(* ===== verification/GoText.v ===== *)
(** * GoText: strings.Split and prefixes, and what encoding/json does to a string and a map

    encoding/json writes the bytes of a string that are no UTF-8 as U+FFFD,
    so a string that went through JSON is the coerced one. *)

From Stdlib Require Import Ascii.
From S2P Require Import Prelude.

(* ------------------------------------------------------------------ *)
(** ** UTF-8 *)

Definition byteIn (lo hi : N) (c : ascii) : bool := (lo <=? N_of_ascii c)%N && (N_of_ascii c <=? hi)%N.

Definition tail_ : ascii → bool := byteIn 128 191.

(** The well-formed sequences of two, three and four bytes. *)
Definition twoBytes (a b : ascii) : bool := byteIn 194 223 a && tail_ b.

Definition threeBytes (a b c : ascii) : bool :=
  ((byteIn 224 224 a && byteIn 160 191 b)
   || ((byteIn 225 236 a || byteIn 238 239 a) && tail_ b)
   || (byteIn 237 237 a && byteIn 128 159 b)) && tail_ c.

Definition fourBytes (a b c d : ascii) : bool :=
  ((byteIn 240 240 a && byteIn 144 191 b)
   || (byteIn 241 243 a && tail_ b)
   || (byteIn 244 244 a && byteIn 128 143 b)) && tail_ c && tail_ d.

(** U+FFFD *)
Definition replacement : list ascii := ["239"%char; "191"%char; "189"%char].

Fixpoint coerceBytes (l : list ascii) : list ascii :=
  match l with
  | [] => []
  | a :: l1 =>
      if byteIn 0 127 a then a :: coerceBytes l1
      else
        match l1 with
        | b :: l2 =>
            if twoBytes a b then a :: b :: coerceBytes l2
            else
              match l2 with
              | c :: l3 =>
                  if threeBytes a b c then a :: b :: c :: coerceBytes l3
                  else
                    match l3 with
                    | d :: l4 => if fourBytes a b c d then a :: b :: c :: d :: coerceBytes l4
                                 else replacement ++ coerceBytes l1
                    | [] => replacement ++ coerceBytes l1
                    end
              | [] => replacement ++ coerceBytes l1
              end
        | [] => replacement ++ coerceBytes l1
        end
  end.

Definition coerceUTF8 (s : string) : string :=
  String.string_of_list_ascii (coerceBytes (String.list_ascii_of_string s)).

(** utf8.ValidString *)
Definition validUTF8 (s : string) : Prop := coerceUTF8 s = s.

Lemma coerceBytes_replacement l : coerceBytes (replacement ++ l) = replacement ++ coerceBytes l.
Proof. done. Qed.

Lemma coerceBytes_idemp_aux n l : (length l ≤ n)%nat → coerceBytes (coerceBytes l) = coerceBytes l.
Proof.
  revert l. induction n as [|n IH]; intros [|a l1] Hn; try done; simpl in Hn; [lia|].
  assert (coerceBytes (replacement ++ coerceBytes l1) = replacement ++ coerceBytes l1) as Hrepl.
  { rewrite coerceBytes_replacement. f_equal. apply IH. lia. }
  simpl. destruct (byteIn 0 127 a) eqn:Ha; [simpl; rewrite Ha; f_equal; apply IH; lia|].
  destruct l1 as [|b l2]; [exact Hrepl|]. simpl in Hn.
  destruct (twoBytes a b) eqn:Hb; [simpl; rewrite Ha, Hb; do 2 f_equal; apply IH; lia|].
  destruct l2 as [|c l3]; [exact Hrepl|]. simpl in Hn.
  destruct (threeBytes a b c) eqn:Hc; [simpl; rewrite Ha, Hb, Hc; do 3 f_equal; apply IH; lia|].
  destruct l3 as [|d l4]; [exact Hrepl|]. simpl in Hn.
  destruct (fourBytes a b c d) eqn:Hd; [simpl; rewrite Ha, Hb, Hc, Hd; do 4 f_equal; apply IH; lia|].
  exact Hrepl.
Qed.

(** A string that went through JSON goes through it unchanged. *)
Lemma coerceUTF8_valid s : validUTF8 (coerceUTF8 s).
Proof.
  unfold validUTF8, coerceUTF8. rewrite String.list_ascii_of_string_of_list_ascii.
  f_equal. by eapply coerceBytes_idemp_aux.
Qed.

#[export] Instance validUTF8_dec s : Decision (validUTF8 s).
Proof. unfold validUTF8. apply _. Defined.

#[export] Hint Resolve coerceUTF8_valid : vpa.

Example coerce_examples :
  map coerceUTF8 ["plain"; String "195" (String "169" ""); String "255" "x"]
  = ["plain"; String "195" (String "169" ""); String "239" (String "191" (String "189" "x"))].
Proof. vm_compute. reflexivity. Qed.

(* ------------------------------------------------------------------ *)
(** ** strings.Split by a byte, strings.Join *)

Fixpoint splitBytes (sep : ascii) (cur l : list ascii) : list string :=
  match l with
  | [] => [String.string_of_list_ascii (rev cur)]
  | c :: l' => if Ascii.eqb c sep then String.string_of_list_ascii (rev cur) :: splitBytes sep [] l'
               else splitBytes sep (c :: cur) l'
  end.

Definition Split (s : string) (sep : ascii) : list string :=
  splitBytes sep [] (String.list_ascii_of_string s).

Definition Join (l : list string) (sep : string) : string := String.concat sep l.

Example split_examples :
  map (λ s, Split s ":") ["n1:host:90"; ""; "a"; ":"] = [["n1"; "host"; "90"]; [""]; ["a"]; [""; ""]].
Proof. vm_compute. reflexivity. Qed.

Lemma splitBytes_app sep cur l1 l2 :
  sep ∉ l1 →
  splitBytes sep cur (l1 ++ sep :: l2) = String.string_of_list_ascii (rev cur ++ l1) :: splitBytes sep [] l2.
Proof.
  revert cur. induction l1 as [|c l1 IH]; intros cur Hno; simpl.
  - by rewrite Ascii.eqb_refl, app_nil_r.
  - destruct (Ascii.eqb_spec c sep) as [->|]; [set_solver|]. rewrite IH by set_solver. simpl.
    by rewrite <- app_assoc.
Qed.

Lemma splitBytes_ne sep cur l : splitBytes sep cur l ≠ [].
Proof. revert cur. induction l as [|c l IH]; intros cur; simpl; [done|]. by case_match. Qed.

Lemma append_cons (c : ascii) (s t : string) : String c s +:+ t = String c (s +:+ t).
Proof. done. Qed.

Lemma append_assoc (s t u : string) : s +:+ (t +:+ u) = (s +:+ t) +:+ u.
Proof. induction s as [|c s IH]; [done|]. exact (f_equal (String c) IH). Qed.

Lemma append_nil_r (s : string) : s +:+ "" = s.
Proof. induction s as [|c s IH]; [done|]. exact (f_equal (String c) IH). Qed.

Lemma list_ascii_app s1 s2 :
  String.list_ascii_of_string (s1 +:+ s2) = String.list_ascii_of_string s1 ++ String.list_ascii_of_string s2.
Proof. induction s1 as [|c s1 IH]; [done|]. simpl. by f_equal. Qed.

Lemma string_of_list_app l1 l2 :
  String.string_of_list_ascii (l1 ++ l2)
  = String.string_of_list_ascii l1 +:+ String.string_of_list_ascii l2.
Proof. induction l1 as [|c l1 IH]; [done|]. change (String c (String.string_of_list_ascii (l1 ++ l2)) = String c (String.string_of_list_ascii l1 +:+ String.string_of_list_ascii l2)). by rewrite IH. Qed.

Lemma Join_splitBytes sep cur l :
  Join (splitBytes sep cur l) (String sep "") = String.string_of_list_ascii (rev cur ++ l).
Proof.
  revert cur. induction l as [|c l IH]; intros cur; simpl; [by rewrite app_nil_r|].
  destruct (Ascii.eqb_spec c sep) as [->|].
  - pose proof (IH []) as E. simpl in E. destruct (splitBytes sep [] l) eqn:Es; [by apply splitBytes_ne in Es|].
    unfold Join in *. rewrite string_of_list_app. change (String.concat ?s (?a :: ?b :: ?r)) with (a +:+ s +:+ String.concat s (b :: r)).
    by rewrite E.
  - rewrite IH. simpl. by rewrite <- app_assoc.
Qed.

(** strings.Join undoes strings.Split. *)
Lemma Join_Split s sep : Join (Split s sep) (String sep "") = s.
Proof.
  unfold Split. rewrite Join_splitBytes. simpl. apply String.string_of_list_ascii_of_string.
Qed.

Definition hasByte (s : string) (c : ascii) : bool := bool_decide (c ∈ String.list_ascii_of_string s).

Lemma Split_first s1 s2 sep :
  hasByte s1 sep = false → Split (s1 +:+ String sep s2) sep = s1 :: Split s2 sep.
Proof.
  intros Hno. apply bool_decide_eq_false in Hno. unfold Split. rewrite list_ascii_app. simpl.
  rewrite splitBytes_app by done. simpl. f_equal. apply String.string_of_list_ascii_of_string.
Qed.

Lemma hasByte_false s c : hasByte s c = false ↔ c ∉ String.list_ascii_of_string s.
Proof. apply bool_decide_eq_false. Qed.

Lemma splitBytes_noSep sep cur l :
  sep ∉ cur → Forall (λ s, hasByte s sep = false) (splitBytes sep cur l).
Proof.
  assert (∀ cur, sep ∉ cur → hasByte (String.string_of_list_ascii (rev cur)) sep = false) as Hrev.
  { intros cur' Hc. apply hasByte_false. rewrite String.list_ascii_of_string_of_list_ascii.
    intros Hin. apply Hc, list_elem_of_In, in_rev, list_elem_of_In, Hin. }
  revert cur. induction l as [|c l IH]; intros cur Hc; simpl; [by repeat constructor; apply Hrev|].
  destruct (Ascii.eqb_spec c sep); [constructor; [by apply Hrev|apply IH; apply not_elem_of_nil]|].
  apply IH. set_solver.
Qed.

Lemma Split_noSep s sep : Forall (λ t, hasByte t sep = false) (Split s sep).
Proof. apply splitBytes_noSep, not_elem_of_nil. Qed.

Lemma Split_none s sep : hasByte s sep = false → Split s sep = [s].
Proof.
  rewrite hasByte_false. unfold Split. intros Hno.
  assert (∀ l cur, sep ∉ l → splitBytes sep cur l = [String.string_of_list_ascii (rev cur ++ l)]) as H.
  { induction l as [|c l IH]; intros cur Hl; simpl; [by rewrite app_nil_r|].
    apply not_elem_of_cons in Hl as [? ?]. destruct (Ascii.eqb_spec c sep); [congruence|].
    rewrite IH by done. simpl. by rewrite <- app_assoc. }
  rewrite H by done. simpl. by rewrite String.string_of_list_ascii_of_string.
Qed.

Lemma Join_cons s t l sep : Join (s :: t :: l) sep = s +:+ sep +:+ Join (t :: l) sep.
Proof. done. Qed.

(** strings.Split undoes strings.Join, of parts without the separator. *)
Lemma Split_Join l sep :
  l ≠ [] → Forall (λ s, hasByte s sep = false) l → Split (Join l (String sep "")) sep = l.
Proof.
  induction l as [|s [|t l] IH]; intros Hne Hf; [done| |]; inversion_clear Hf.
  - by apply Split_none.
  - rewrite Join_cons. change (String sep "" +:+ ?r) with (String sep r).
    rewrite Split_first by done. by rewrite IH.
Qed.

(* ------------------------------------------------------------------ *)
(** ** Prefixes and parts *)

Lemma hasPrefix_app p s : hasPrefix (p +:+ s) p = true.
Proof.
  unfold hasPrefix. induction p as [|c p IH]; [by destruct s|].
  rewrite append_cons. cbn [String.prefix]. destruct (ascii_dec c c); [exact IH|done].
Qed.

Lemma length_append s t : String.length (s +:+ t) = (String.length s + String.length t)%nat.
Proof. induction s as [|c s IH]; [done|]. rewrite append_cons. cbn [String.length]. by rewrite IH. Qed.

Lemma substring_all s : String.substring 0 (String.length s) s = s.
Proof. induction s as [|c s IH]; [done|]. cbn [String.length String.substring]. by rewrite IH. Qed.

Lemma substring_skip s t : String.substring (String.length s) (String.length t) (s +:+ t) = t.
Proof.
  induction s as [|c s IH]; [apply substring_all|]. rewrite append_cons. cbn [String.length String.substring]. exact IH.
Qed.

Lemma substring_first s t : String.substring 0 (String.length s) (s +:+ t) = s.
Proof.
  induction s as [|c s IH]; [by destruct t|]. rewrite append_cons. cbn [String.length String.substring]. by rewrite IH.
Qed.

Lemma trimPrefix_app p s : trimPrefix (p +:+ s) p = s.
Proof.
  unfold trimPrefix. rewrite hasPrefix_app, length_append, Nat.add_comm, Nat.add_sub. apply substring_skip.
Qed.

Lemma substring_at s t u : String.substring (String.length s) (String.length t) (s +:+ t +:+ u) = t.
Proof.
  induction s as [|c s IH]; [exact (substring_first t u)|]. rewrite append_cons. cbn [String.length String.substring]. exact IH.
Qed.

(** strings.Contains finds what is there. *)
Lemma contains_app s t u : t ≠ "" → contains (s +:+ t +:+ u) t = true.
Proof.
  intros Ht. unfold contains. destruct (String.index 0 t (s +:+ t +:+ u)) eqn:E; [done|].
  destruct (String.index_correct3 0 (String.length s) t _ E Ht); [lia|apply substring_at].
Qed.

Lemma hasPrefix_spec s p : hasPrefix s p = true ↔ ∃ rest, s = p +:+ rest.
Proof.
  split; [|intros [rest ->]; apply hasPrefix_app]. unfold hasPrefix. revert s.
  induction p as [|c p IH]; intros s H; [by exists s|]. destruct s as [|d s]; [done|]. cbn [String.prefix] in H.
  destruct (ascii_dec c d) as [->|]; [|done]. destruct (IH s H) as [rest ->]. by exists rest.
Qed.

(* ------------------------------------------------------------------ *)
(** ** Maps in the order encoding/json writes them *)

Definition sortedKeys {A} (m : gmap string A) : list string := merge_sort String.le (map fst (map_to_list m)).

Lemma elem_of_sortedKeys {A} (m : gmap string A) k : k ∈ sortedKeys m ↔ is_Some (m !! k).
Proof.
  unfold sortedKeys. rewrite merge_sort_Permutation. change (map fst ?l) with (l.*1).
  rewrite list_elem_of_fmap. split.
  - intros ([k' v]&->&Hin%elem_of_map_to_list). by exists v.
  - intros [v Hv]. exists (k, v). by rewrite elem_of_map_to_list.
Qed.

(** Reading the members one by one gives the map back, when the keys and the
    values come through as they are. *)
Lemma foldl_sortedKeys {A} (m : gmap string A) (g : string → string) (f : string → A) :
  (∀ k v, m !! k = Some v → g k = k ∧ f k = v) →
  foldl (λ acc k, <[g k := f k]> acc) ∅ (sortedKeys m) = m.
Proof.
  intros Hv.
  enough (∀ l (acc : gmap string A), (∀ k, k ∈ l → is_Some (m !! k)) → ∀ k,
    foldl (λ acc k, <[g k := f k]> acc) acc l !! k = if decide (k ∈ l) then m !! k else acc !! k) as H.
  { apply map_eq. intros k. rewrite H by (intros j; apply elem_of_sortedKeys). case_decide as Hk; [done|].
    rewrite elem_of_sortedKeys in Hk. rewrite lookup_empty. destruct (m !! k); [|done]. destruct Hk. by eexists. }
  induction l as [|x l IH]; intros acc Hl k; [by rewrite decide_False by apply not_elem_of_nil|]. simpl.
  rewrite IH by (intros j Hj; apply Hl; by right). destruct (Hl x) as [v Hx]; [left|].
  destruct (Hv x v Hx) as [-> ->]. destruct (decide (k = x)) as [->|Hne].
  - rewrite (decide_True (P := x ∈ x :: l)) by left. case_decide; [done|]. by rewrite lookup_insert_eq.
  - rewrite lookup_insert_ne by done. by rewrite (decide_ext (k ∈ x :: l) (k ∈ l)) by set_solver.
Qed.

___

> [Your assignment] Each line in the records that carries "strings" must be copied out.

> [Answer section]
(** * GoText: strings.Split and prefixes, and what encoding/json does to a string and a map
(** ** strings.Split by a byte, strings.Join *)
(** strings.Join undoes strings.Split. *)
(** strings.Split undoes strings.Join, of parts without the separator. *)
(** strings.Contains finds what is there. *)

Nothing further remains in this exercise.